### Directions for this task
Of all the lines below, return only those starting with the line holding "state reached from" and going on through the line holding "by rewrite seqZ_nil by lia.", exactly as written.

[Data provided]

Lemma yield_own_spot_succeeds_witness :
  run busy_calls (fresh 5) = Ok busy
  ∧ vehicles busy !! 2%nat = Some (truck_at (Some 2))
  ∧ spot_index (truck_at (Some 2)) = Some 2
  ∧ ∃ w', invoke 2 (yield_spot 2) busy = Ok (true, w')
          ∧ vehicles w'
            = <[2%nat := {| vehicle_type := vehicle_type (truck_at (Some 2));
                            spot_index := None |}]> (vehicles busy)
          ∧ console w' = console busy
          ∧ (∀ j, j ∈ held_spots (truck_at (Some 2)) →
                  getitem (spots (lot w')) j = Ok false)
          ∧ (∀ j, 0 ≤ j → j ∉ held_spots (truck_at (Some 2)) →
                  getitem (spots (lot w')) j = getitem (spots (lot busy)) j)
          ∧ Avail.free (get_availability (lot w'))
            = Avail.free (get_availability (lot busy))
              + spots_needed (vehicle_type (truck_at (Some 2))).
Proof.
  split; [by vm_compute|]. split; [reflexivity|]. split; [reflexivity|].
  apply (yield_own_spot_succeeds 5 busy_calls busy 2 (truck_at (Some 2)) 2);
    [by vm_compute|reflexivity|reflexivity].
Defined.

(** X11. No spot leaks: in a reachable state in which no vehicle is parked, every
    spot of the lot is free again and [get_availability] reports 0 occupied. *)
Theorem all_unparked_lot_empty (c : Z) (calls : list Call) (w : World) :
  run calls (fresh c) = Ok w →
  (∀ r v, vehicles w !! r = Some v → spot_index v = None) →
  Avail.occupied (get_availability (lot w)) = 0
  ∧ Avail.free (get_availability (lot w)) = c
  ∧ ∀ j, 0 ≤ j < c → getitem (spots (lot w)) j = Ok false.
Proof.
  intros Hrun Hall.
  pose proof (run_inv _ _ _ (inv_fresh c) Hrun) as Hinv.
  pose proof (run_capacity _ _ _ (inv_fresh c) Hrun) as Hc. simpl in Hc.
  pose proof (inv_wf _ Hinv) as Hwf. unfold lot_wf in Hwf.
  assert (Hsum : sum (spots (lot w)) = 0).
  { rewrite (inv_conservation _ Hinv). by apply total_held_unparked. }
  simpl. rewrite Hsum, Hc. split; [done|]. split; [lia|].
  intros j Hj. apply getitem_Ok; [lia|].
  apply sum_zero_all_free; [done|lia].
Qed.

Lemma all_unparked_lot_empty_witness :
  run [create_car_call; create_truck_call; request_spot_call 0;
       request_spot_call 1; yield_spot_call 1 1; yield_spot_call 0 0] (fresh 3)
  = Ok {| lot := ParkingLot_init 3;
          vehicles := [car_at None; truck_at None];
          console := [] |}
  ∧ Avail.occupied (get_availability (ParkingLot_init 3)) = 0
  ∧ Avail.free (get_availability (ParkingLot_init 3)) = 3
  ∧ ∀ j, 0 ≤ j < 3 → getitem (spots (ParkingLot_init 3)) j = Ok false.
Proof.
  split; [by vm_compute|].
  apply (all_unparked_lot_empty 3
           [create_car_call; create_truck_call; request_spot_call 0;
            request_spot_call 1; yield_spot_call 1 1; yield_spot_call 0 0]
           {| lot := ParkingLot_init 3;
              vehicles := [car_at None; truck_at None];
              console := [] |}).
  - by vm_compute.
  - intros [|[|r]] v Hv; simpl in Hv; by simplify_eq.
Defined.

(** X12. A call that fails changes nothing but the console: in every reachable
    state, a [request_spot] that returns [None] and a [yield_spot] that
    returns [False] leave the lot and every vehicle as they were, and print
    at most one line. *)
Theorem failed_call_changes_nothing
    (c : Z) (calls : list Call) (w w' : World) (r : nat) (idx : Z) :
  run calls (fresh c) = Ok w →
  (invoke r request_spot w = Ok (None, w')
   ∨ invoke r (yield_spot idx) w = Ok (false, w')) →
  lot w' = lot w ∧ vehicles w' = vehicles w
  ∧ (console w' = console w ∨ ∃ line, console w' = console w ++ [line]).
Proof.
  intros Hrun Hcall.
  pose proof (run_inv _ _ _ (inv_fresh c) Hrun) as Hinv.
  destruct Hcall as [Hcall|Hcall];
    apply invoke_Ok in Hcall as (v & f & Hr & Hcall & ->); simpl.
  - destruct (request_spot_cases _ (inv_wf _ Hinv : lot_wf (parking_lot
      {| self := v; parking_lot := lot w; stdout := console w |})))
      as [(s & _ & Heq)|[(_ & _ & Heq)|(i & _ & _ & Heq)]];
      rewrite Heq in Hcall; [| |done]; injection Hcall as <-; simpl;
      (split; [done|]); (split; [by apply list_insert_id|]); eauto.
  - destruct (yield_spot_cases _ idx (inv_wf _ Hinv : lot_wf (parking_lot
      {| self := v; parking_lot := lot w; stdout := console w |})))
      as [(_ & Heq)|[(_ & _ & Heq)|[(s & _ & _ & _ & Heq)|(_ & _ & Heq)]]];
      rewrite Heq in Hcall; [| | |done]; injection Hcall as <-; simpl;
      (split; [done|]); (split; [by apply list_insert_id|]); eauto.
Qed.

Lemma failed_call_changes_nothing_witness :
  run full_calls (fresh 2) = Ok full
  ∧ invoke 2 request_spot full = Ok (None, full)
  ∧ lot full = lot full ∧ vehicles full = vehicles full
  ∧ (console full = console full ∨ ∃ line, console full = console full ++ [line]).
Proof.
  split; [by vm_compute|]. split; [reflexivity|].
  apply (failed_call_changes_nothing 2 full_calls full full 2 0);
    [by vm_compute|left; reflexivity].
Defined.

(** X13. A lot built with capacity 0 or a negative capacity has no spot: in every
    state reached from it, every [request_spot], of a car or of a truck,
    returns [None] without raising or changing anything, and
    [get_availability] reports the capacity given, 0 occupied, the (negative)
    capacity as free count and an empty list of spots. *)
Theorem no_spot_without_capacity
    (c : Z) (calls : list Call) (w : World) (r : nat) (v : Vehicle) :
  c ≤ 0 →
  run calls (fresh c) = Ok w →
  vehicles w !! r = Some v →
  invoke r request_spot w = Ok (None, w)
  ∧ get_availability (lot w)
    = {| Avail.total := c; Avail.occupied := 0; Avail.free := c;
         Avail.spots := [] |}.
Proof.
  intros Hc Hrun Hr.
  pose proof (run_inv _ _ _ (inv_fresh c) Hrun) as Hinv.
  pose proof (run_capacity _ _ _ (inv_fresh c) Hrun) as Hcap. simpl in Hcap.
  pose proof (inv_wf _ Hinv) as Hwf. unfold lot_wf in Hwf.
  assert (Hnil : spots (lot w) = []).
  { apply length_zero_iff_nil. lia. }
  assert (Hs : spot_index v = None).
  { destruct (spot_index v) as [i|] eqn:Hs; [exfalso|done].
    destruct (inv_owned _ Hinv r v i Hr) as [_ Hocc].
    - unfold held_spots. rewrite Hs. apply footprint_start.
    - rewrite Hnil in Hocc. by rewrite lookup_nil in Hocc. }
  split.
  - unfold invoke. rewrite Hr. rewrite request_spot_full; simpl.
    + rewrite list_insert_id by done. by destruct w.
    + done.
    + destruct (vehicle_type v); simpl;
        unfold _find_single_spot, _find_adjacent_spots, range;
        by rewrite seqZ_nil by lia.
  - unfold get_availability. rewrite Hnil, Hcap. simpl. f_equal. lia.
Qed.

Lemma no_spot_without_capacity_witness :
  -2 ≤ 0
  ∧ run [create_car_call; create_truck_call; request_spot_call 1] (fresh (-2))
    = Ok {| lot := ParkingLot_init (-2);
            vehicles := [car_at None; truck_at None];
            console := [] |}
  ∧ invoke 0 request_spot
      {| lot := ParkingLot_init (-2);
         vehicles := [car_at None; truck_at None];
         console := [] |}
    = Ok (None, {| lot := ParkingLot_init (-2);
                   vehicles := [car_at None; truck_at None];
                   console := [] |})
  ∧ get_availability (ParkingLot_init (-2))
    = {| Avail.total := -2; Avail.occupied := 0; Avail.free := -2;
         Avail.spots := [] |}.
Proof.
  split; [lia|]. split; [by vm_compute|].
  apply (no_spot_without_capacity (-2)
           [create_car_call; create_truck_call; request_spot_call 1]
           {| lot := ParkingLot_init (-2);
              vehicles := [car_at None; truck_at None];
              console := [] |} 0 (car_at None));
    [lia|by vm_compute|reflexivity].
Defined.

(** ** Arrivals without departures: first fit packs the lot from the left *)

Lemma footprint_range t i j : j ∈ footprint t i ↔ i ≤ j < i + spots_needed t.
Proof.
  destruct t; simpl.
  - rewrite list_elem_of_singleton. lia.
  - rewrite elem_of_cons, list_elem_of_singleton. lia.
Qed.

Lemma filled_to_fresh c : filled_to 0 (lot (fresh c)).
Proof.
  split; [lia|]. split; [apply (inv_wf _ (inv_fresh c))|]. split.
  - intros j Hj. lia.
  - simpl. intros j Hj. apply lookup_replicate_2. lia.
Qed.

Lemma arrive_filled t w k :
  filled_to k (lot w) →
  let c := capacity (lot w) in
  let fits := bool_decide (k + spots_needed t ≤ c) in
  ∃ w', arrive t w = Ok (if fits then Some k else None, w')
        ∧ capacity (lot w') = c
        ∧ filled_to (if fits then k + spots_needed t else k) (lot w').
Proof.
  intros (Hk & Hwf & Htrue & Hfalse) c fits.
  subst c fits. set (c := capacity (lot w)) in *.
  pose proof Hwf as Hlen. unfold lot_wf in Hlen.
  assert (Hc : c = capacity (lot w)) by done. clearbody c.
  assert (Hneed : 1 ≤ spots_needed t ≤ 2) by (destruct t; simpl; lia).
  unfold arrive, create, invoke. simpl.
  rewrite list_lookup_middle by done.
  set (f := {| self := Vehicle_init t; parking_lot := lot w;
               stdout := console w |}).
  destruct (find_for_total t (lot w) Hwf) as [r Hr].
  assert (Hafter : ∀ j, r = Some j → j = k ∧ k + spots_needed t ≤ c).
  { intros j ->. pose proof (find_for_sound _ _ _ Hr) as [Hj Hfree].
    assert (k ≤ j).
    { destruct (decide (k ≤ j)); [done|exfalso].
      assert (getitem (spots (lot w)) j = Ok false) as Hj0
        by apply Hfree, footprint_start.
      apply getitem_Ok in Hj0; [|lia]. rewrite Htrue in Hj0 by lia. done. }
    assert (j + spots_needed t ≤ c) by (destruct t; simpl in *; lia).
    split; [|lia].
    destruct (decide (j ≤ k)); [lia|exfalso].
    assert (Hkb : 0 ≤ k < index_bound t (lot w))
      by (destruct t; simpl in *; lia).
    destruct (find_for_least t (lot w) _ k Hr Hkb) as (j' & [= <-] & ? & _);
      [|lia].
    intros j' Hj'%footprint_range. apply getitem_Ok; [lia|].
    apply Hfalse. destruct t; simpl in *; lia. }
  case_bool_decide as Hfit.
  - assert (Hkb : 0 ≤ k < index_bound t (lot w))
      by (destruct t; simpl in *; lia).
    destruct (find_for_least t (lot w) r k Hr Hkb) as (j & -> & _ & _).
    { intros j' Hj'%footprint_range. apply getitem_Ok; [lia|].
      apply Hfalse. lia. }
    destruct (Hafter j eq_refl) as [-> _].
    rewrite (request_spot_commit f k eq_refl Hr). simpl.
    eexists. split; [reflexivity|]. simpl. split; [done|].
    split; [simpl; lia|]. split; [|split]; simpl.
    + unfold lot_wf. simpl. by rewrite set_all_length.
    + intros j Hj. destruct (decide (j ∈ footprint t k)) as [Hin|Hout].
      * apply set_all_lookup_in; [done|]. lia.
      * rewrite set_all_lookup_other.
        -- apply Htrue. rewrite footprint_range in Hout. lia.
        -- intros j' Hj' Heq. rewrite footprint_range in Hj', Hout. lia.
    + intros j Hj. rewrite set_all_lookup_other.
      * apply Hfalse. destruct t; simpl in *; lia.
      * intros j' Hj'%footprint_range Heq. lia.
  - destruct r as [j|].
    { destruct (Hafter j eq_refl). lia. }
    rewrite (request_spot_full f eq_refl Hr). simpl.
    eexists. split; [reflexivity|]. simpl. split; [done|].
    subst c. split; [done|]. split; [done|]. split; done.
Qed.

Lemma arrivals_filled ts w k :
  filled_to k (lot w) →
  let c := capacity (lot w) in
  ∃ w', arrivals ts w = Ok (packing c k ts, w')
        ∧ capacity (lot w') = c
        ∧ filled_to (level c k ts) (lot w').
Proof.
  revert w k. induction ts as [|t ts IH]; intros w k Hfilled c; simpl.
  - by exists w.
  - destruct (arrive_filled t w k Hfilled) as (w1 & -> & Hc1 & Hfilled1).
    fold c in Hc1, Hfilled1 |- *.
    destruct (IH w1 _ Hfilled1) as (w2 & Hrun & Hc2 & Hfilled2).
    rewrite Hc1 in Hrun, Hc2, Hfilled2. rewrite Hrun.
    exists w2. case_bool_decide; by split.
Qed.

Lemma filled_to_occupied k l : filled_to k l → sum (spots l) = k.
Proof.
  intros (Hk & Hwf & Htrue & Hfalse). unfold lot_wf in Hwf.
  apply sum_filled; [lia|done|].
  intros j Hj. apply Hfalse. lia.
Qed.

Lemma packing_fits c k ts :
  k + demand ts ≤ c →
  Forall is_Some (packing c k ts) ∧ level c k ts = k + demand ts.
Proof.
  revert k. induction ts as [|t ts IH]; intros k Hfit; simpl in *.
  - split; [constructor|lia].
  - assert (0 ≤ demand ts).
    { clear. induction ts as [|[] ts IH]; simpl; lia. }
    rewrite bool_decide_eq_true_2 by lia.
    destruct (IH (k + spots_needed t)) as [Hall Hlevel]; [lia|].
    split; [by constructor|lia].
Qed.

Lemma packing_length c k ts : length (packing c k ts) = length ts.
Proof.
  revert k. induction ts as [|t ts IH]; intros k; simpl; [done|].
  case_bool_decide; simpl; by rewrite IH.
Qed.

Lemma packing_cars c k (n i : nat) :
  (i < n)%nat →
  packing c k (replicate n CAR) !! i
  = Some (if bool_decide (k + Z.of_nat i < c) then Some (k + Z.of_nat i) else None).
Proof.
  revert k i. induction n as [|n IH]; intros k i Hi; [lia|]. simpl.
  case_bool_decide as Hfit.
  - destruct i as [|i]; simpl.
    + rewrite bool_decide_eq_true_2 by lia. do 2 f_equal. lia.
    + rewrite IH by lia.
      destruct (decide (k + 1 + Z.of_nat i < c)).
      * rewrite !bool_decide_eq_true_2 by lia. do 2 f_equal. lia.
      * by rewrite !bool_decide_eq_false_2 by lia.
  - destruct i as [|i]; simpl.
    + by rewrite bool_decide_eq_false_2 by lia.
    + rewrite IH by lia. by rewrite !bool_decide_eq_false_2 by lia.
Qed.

[/Data provided]

### Response
    state reached from it, every [request_spot], of a car or of a truck,
    returns [None] without raising or changing anything, and
    [get_availability] reports the capacity given, 0 occupied, the (negative)
    capacity as free count and an empty list of spots. *)
Theorem no_spot_without_capacity
    (c : Z) (calls : list Call) (w : World) (r : nat) (v : Vehicle) :
  c ≤ 0 →
  run calls (fresh c) = Ok w →
  vehicles w !! r = Some v →
  invoke r request_spot w = Ok (None, w)
  ∧ get_availability (lot w)
    = {| Avail.total := c; Avail.occupied := 0; Avail.free := c;
         Avail.spots := [] |}.
Proof.
  intros Hc Hrun Hr.
  pose proof (run_inv _ _ _ (inv_fresh c) Hrun) as Hinv.
  pose proof (run_capacity _ _ _ (inv_fresh c) Hrun) as Hcap. simpl in Hcap.
  pose proof (inv_wf _ Hinv) as Hwf. unfold lot_wf in Hwf.
  assert (Hnil : spots (lot w) = []).
  { apply length_zero_iff_nil. lia. }
  assert (Hs : spot_index v = None).
  { destruct (spot_index v) as [i|] eqn:Hs; [exfalso|done].
    destruct (inv_owned _ Hinv r v i Hr) as [_ Hocc].
    - unfold held_spots. rewrite Hs. apply footprint_start.
    - rewrite Hnil in Hocc. by rewrite lookup_nil in Hocc. }
  split.
  - unfold invoke. rewrite Hr. rewrite request_spot_full; simpl.
    + rewrite list_insert_id by done. by destruct w.
    + done.
    + destruct (vehicle_type v); simpl;
        unfold _find_single_spot, _find_adjacent_spots, range;
        by rewrite seqZ_nil by lia.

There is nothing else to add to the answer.